Directions for this task.
Compute how many lines in the entries below contain "launchers", and output nothing but the number.

Saved entries.
━━━

(* ===== verification/ClientSession.v ===== *)
(** The client's session with the server: [client/session/session.go].

    The methods of [clientSession] are state transformers over the session,
    its [SeenState] (any instance of the interface), the addressee checker,
    and the script of what the environment answers: results of dialing, of
    fetching hosts, of reads and writes, random numbers, and the clock. The
    trace records what the session does to the outside, in order. *)

From S2P Require Import Prelude Protocol SeenState.
Import Msg SeenState.

Module ClientSession.
Local Open Scope Z_scope.

Inductive sessCmd := cmdDisconnect | cmdConnect | cmdResetCookie.

Record BroadcastNotification := { bn_TopLevel : Z; bn_Decoded : list (list (string * jvalue)) }.

(** [serverMsg]: the union of the messages the server sends. *)
Record serverMsg := {
  sm_Type : string;
  sm_ChanId : string;
  sm_AppId : string;
  sm_TopLevel : Z;
  sm_Payloads : list string;
  sm_Notifications : list Notification;
  sm_Reason : string;
  sm_SetCookie : string;
}.

Definition zero_serverMsg : serverMsg :=
  {| sm_Type := ""; sm_ChanId := ""; sm_AppId := ""; sm_TopLevel := 0; sm_Payloads := [];
     sm_Notifications := []; sm_Reason := ""; sm_SetCookie := "" |}.

Definition parseServerAddrSpec (spec : string) : string * list string :=
  if has_prefix spec "http" then (spec, []) else ("", split_on "|"%char spec).

Inductive ClientSessionState :=
| Error | Pristine | Disconnected | Connected | Started | Running | Shutdown | Unknown.
#[export] Instance ClientSessionState_eq_dec : EqDecision ClientSessionState.
Proof. solve_decision. Defined.

Definition ClientSessionState_String (s : ClientSessionState) : string :=
  match s with
  | Error => "Error" | Pristine => "Pristine" | Disconnected => "Disconnected"
  | Connected => "Connected" | Started => "Started" | Running => "Running"
  | Shutdown => "Shutdown" | Unknown => "??? (7)"
  end.

(** What [gethosts] returns. *)
Record Host := { h_Domain : string; h_Hosts : list string }.

(** Messages the client writes. *)
Inductive cmsg := MConnect (m : ConnectMsg) | MPong | MAck (Type_ : string).

Inductive cerr :=
| ErrIO (e : string)
| ErrSeen (e : seen_err)
| ErrHosts (e : string)
| ErrConnect (e : option string)
| ErrServerBroke (reason : string)
| ErrExpectedConnAck (T : string)
| ErrPingInterval (s : string)
| ErrNotPristine.

Inductive cev :=
| Dialing (host : string) (ok : bool)
| WroteVersion
| Wrote (m : cmsg)
| Read (m : serverMsg)
| PutBroadcast (b : BroadcastNotification)
| PutNotification (to : string) (n : Notification)
| Slept (d : Z)
| ConnectionClosed
| RetrierStopped
| RetrierStarted
| LoopStarted.

(** [AddresseeChecking], implemented by the push client. *)
Class AddresseeChecking (C : Type) := {
  StartAddresseeBatch : C → C;
  CheckForAddressee : Notification → C → C * option string;
}.

Section session.
Context {S : Type} `{SeenState S}.
Context {C : Type} `{AddresseeChecking C}.

(** The configuration, with what it takes from libraries. *)
Record config := {
  ExchangeTimeout : Z;
  HostsCachingExpiryTime : Z;
  ExpectAllRepairedTime : Z;
  DeviceId : string;
  Info : gmap string jvalue;
  has_getHost : bool;            (** [sess.getHost != nil] *)
  fallbackHosts : list string;
  redialDelays : list Z;
  has_Protocolator : bool;
  clock : nat → Z;               (** the [n]th reading of the clock *)
  Unmarshal : string → serverMsg → option serverMsg;  (** [json.Unmarshal] into the message *)
  UnmarshalMap : string → option (list (string * jvalue));
  UnmarshalConnAck : string → option ConnAckMsg;
  ParseDuration : string → option Z;
}.
Context (cfg : config).

Record clientSession := Sess {
  SeenState_ : S;
  checker : C;
  deliveryHosts : option (list string);
  deliveryHostsTimestamp : Z;
  lastAttemptTimestamp : Z;
  leftToTry : nat;
  tryHost : Z;
  Connection : bool;             (** [sess.Connection != nil] *)
  ServerName : string;
  pingInterval : Z;
  retrier : bool;                (** [sess.retrier != nil] *)
  cookie : string;
  state : ClientSessionState;
  shouldDelay : bool;
  lastAutoRedial : Z;
  redialDelaysIdx : nat;
  lastConn : bool;
  stopped : bool;                (** [stopCh] closed *)
  (* the environment's script *)
  ticks : nat;
  dials : list (option string);
  gets : list (Host + string);
  reads : list (string + string);
  writes : list (option string);
  rands : list Z;
  trace : list cev;
}.

Abbreviation M := (st clientSession cerr).

Definition modify (f : clientSession → clientSession) : M unit := λ s, (f s, Ok ()).
Definition get {A} (f : clientSession → A) : M A := λ s, (s, Ok (f s)).
(* ===== verification/HelperPool.v ===== *)
(** Application helpers: [launch_helper/helper_output.go], the trivial pool of
    [launch_helper/helper.go] and the pool of [launch_helper/kindpool.go].

    The pool is a labelled state machine: its loop goroutine, the observers
    that call [OneDone], the timers, and the clients that call [Run] and
    [Stop]. The launchers, the file system and the JSON decoder answer from a
    script, one entry per attempt to launch. Results are logged in the order
    they are sent on [chOut]. *)

From S2P Require Import Prelude.

Module HelperOutput.

Record Card := {
  Summary : string;
  Body : string;
  Actions : list string;
  Icon : string;
  RawTimestamp : Z;
  Persist : bool;
  Popup : bool;
}.

Record EmblemCounter := { Count : Z; Visible : bool }.

Record Vibration := { Pattern : list Z; Repeat : Z }.

Record Notification := {
  n_Card : option Card;
  RawSound : option string;
  RawVibration : option string;
  n_EmblemCounter : option EmblemCounter;
  Tag : string;
}.

Record HelperOutput := { Message : string; Notification_ : option Notification }.

Definition Timestamp (now : Z) (card : Card) : Z :=
  if decide (RawTimestamp card = 0%Z) then now else RawTimestamp card.

Section json.
(** [json.Unmarshal] into a bool, a [Vibration] and a string. *)
Context (unmarshal_bool : string → option bool).
Context (unmarshal_vibration : string → option Vibration).
Context (unmarshal_string : string → option string).

Definition Vibration_ (fallback : option Vibration) (n : Notification) : option Vibration :=
  match RawVibration n with
  | None => None
  | Some raw =>
      match unmarshal_bool raw with
      | Some b => if b then fallback else None
      | None =>
          match unmarshal_vibration raw with
          | None => None
          | Some vib => match Pattern vib with [] => None | _ => Some vib end
          end
      end
  end.

Definition Sound (fallback : string) (n : Notification) : string :=
  match RawSound n with
  | None => ""
  | Some raw =>
      match unmarshal_bool raw with
      | Some b => if b then fallback else ""
      | None => default "" (unmarshal_string raw)
      end
  end.
End json.
End HelperOutput.

Module HelperPool.
Import HelperOutput.

Record HelperInput := {
  kind : string;
  App : string;       (** [App.Original()] *)
  Package : string;   (** [App.Package] *)
  NotificationId : string;
  Payload : string;
}.

Record HelperResult := { res_Output : HelperOutput; res_Input : HelperInput }.

Definition InputBufferSize : nat := 10.

(** What a helper's raw output, or a payload, decodes to. *)
Definition decoder := string → option HelperOutput.

(** ** The trivial pool *)
Definition trivial_result (unmarshal : decoder) (i : HelperInput) : HelperResult :=
  match unmarshal (Payload i) with
  | Some out => {| res_Output := out; res_Input := i |}
  | None => {| res_Output := {| Message := Payload i; Notification_ := None |}; res_Input := i |}
  end.

(** The goroutine of [Start] until its channel is closed. *)
Definition trivial_loop (unmarshal : decoder) (chIn : list HelperInput) : list HelperResult :=
  trivial_result unmarshal <$> chIn.

(** ** The pool of helpers by kind *)
Inductive pool_err := ErrCantFindHelper | ErrCantFindLauncher | ErrOS (e : string).

Record HelperArgs := {
  ha_Input : HelperInput;
  ha_AppId : string;
  ha_FileIn : string;
  ha_FileOut : string;
  ForcedStop : bool;
}.

(** The environment's answers to one attempt: [HelperInfo]; the input's
    temporary file, if there is one, and whether it could be written; the
    output's; the instance id of [Launch], or its error. *)
Record answer := {
  a_HelperInfo : string * string;
  a_FileIn : option (string * bool);
  a_FileOut : option string;
  a_Launch : string + string;
}.

Definition no_answer : answer :=
  {| a_HelperInfo := ("", ""); a_FileIn := None; a_FileOut := None; a_Launch := inr "" |}.

Record pool := Pool {
  chIn : list HelperInput;
  chIn_closed : bool;
  chStopped : bool;
  running : gset string;
  backlog : list (option HelperInput);
  hmap : gmap string HelperArgs;
  finishing : list HelperArgs;   (** [OneDone] calls that have removed theirs *)
  chDone : list string;          (** [OneDone] calls waiting to report *)
  files : list string;           (** temporary files *)
  chOut : list HelperResult;
  taken : list HelperInput;      (** what the loop received, for the theorems *)
  script : list answer;
}.

Section pool.
Context (maxNum : nat).
(** The kinds there is a launcher for. *)
Context (launchers : gset string).

Definition upd_out r p := Pool (chIn p) (chIn_closed p) (chStopped p) (running p) (backlog p) (hmap p)
  (finishing p) (chDone p) (files p) (chOut p ++ [r]) (taken p) (script p).
Definition upd_files fs p := Pool (chIn p) (chIn_closed p) (chStopped p) (running p) (backlog p) (hmap p)
  (finishing p) (chDone p) fs (chOut p) (taken p) (script p).
Definition upd_hmap m p := Pool (chIn p) (chIn_closed p) (chStopped p) (running p) (backlog p) m
  (finishing p) (chDone p) (files p) (chOut p) (taken p) (script p).
Definition upd_running r p := Pool (chIn p) (chIn_closed p) (chStopped p) r (backlog p) (hmap p)
  (finishing p) (chDone p) (files p) (chOut p) (taken p) (script p).
Definition upd_backlog b p := Pool (chIn p) (chIn_closed p) (chStopped p) (running p) b (hmap p)
  (finishing p) (chDone p) (files p) (chOut p) (taken p) (script p).
Definition upd_finishing f p := Pool (chIn p) (chIn_closed p) (chStopped p) (running p) (backlog p) (hmap p)
  f (chDone p) (files p) (chOut p) (taken p) (script p).
Definition upd_chDone d p := Pool (chIn p) (chIn_closed p) (chStopped p) (running p) (backlog p) (hmap p)
  (finishing p) d (files p) (chOut p) (taken p) (script p).

(** [os.Remove], its error ignored. *)
Fixpoint remove_first (f : string) (fs : list string) : list string :=
  match fs with
  | [] => []
  | g :: fs => if decide (g = f) then fs else g :: remove_first f fs
  end.
Definition Remove (f : string) (fs : list string) : list string :=
  if decide (f = "") then fs else remove_first f fs.

Definition cleanupTempFiles (f1 f2 : string) (p : pool) : pool :=
  upd_files (Remove f2 (Remove f1 (files p))) p.

Definition failOne (input : HelperInput) (p : pool) : pool :=
  upd_out {| res_Output := {| Message := Payload input; Notification_ := None |}; res_Input := input |} p.

Definition next_answer (p : pool) : answer * pool :=
  (default no_answer (head (script p)),
   Pool (chIn p) (chIn_closed p) (chStopped p) (running p) (backlog p) (hmap p) (finishing p)
     (chDone p) (files p) (chOut p) (taken p) (tail (script p))).

Definition uid_of (kind iid : string) : string := kind +:+ ":" +:+ iid.

(** The deferred clean-up runs on every error after the first file. *)
Definition handleOne (input : HelperInput) (p : pool) : pool * option pool_err :=
  if decide (kind input ∈ launchers) then
    let '(a, p) := next_answer p in
    let '(helperAppId, helperExec) := a_HelperInfo a in
    if decide (helperAppId = "" ∧ helperExec = "") then (p, Some ErrCantFindHelper)
    else
      match a_FileIn a with
      | None => (p, Some (ErrOS "input tempfile"))
      | Some (f1, written) =>
          let p := upd_files (f1 :: files p) p in
          if negb written then (cleanupTempFiles f1 "" p, Some (ErrOS "write"))
          else
            match a_FileOut a with
            | None => (cleanupTempFiles f1 "" p, Some (ErrOS "output tempfile"))
            | Some f2 =>
                let p := upd_files (f2 :: files p) p in
                match a_Launch a with
                | inr e => (cleanupTempFiles f1 f2 p, Some (ErrOS e))
                | inl iid =>
                    let args := {| ha_Input := input; ha_AppId := helperAppId; ha_FileIn := f1;
                                   ha_FileOut := f2; ForcedStop := false |} in
                    (upd_hmap (<[uid_of (kind input) iid := args]> (hmap p)) p, None)
                end
            end
      end
  else (p, Some ErrCantFindLauncher).

Definition tryOne (input : HelperInput) (p : pool) : pool * bool :=
  match handleOne input p with
  | (p, Some _) => (failOne input p, false)
  | (p, None) => (p, true)
  end.

Definition doGrowBacklog (backlog : list (option HelperInput)) (i : HelperInput) :=
  backlog ++ [Some i].

(** [cap] is the capacity the runtime gave the slice. *)
Definition shrinkBacklog (cap : nat) (backlog : list (option HelperInput)) (backlogSz : nat)
    : list (option HelperInput) :=
  if decide (backlogSz = 0) then []
  else if decide (cap < 2 * backlogSz) then backlog
  else Some <$> omap id backlog.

━━━

Result for this task.
3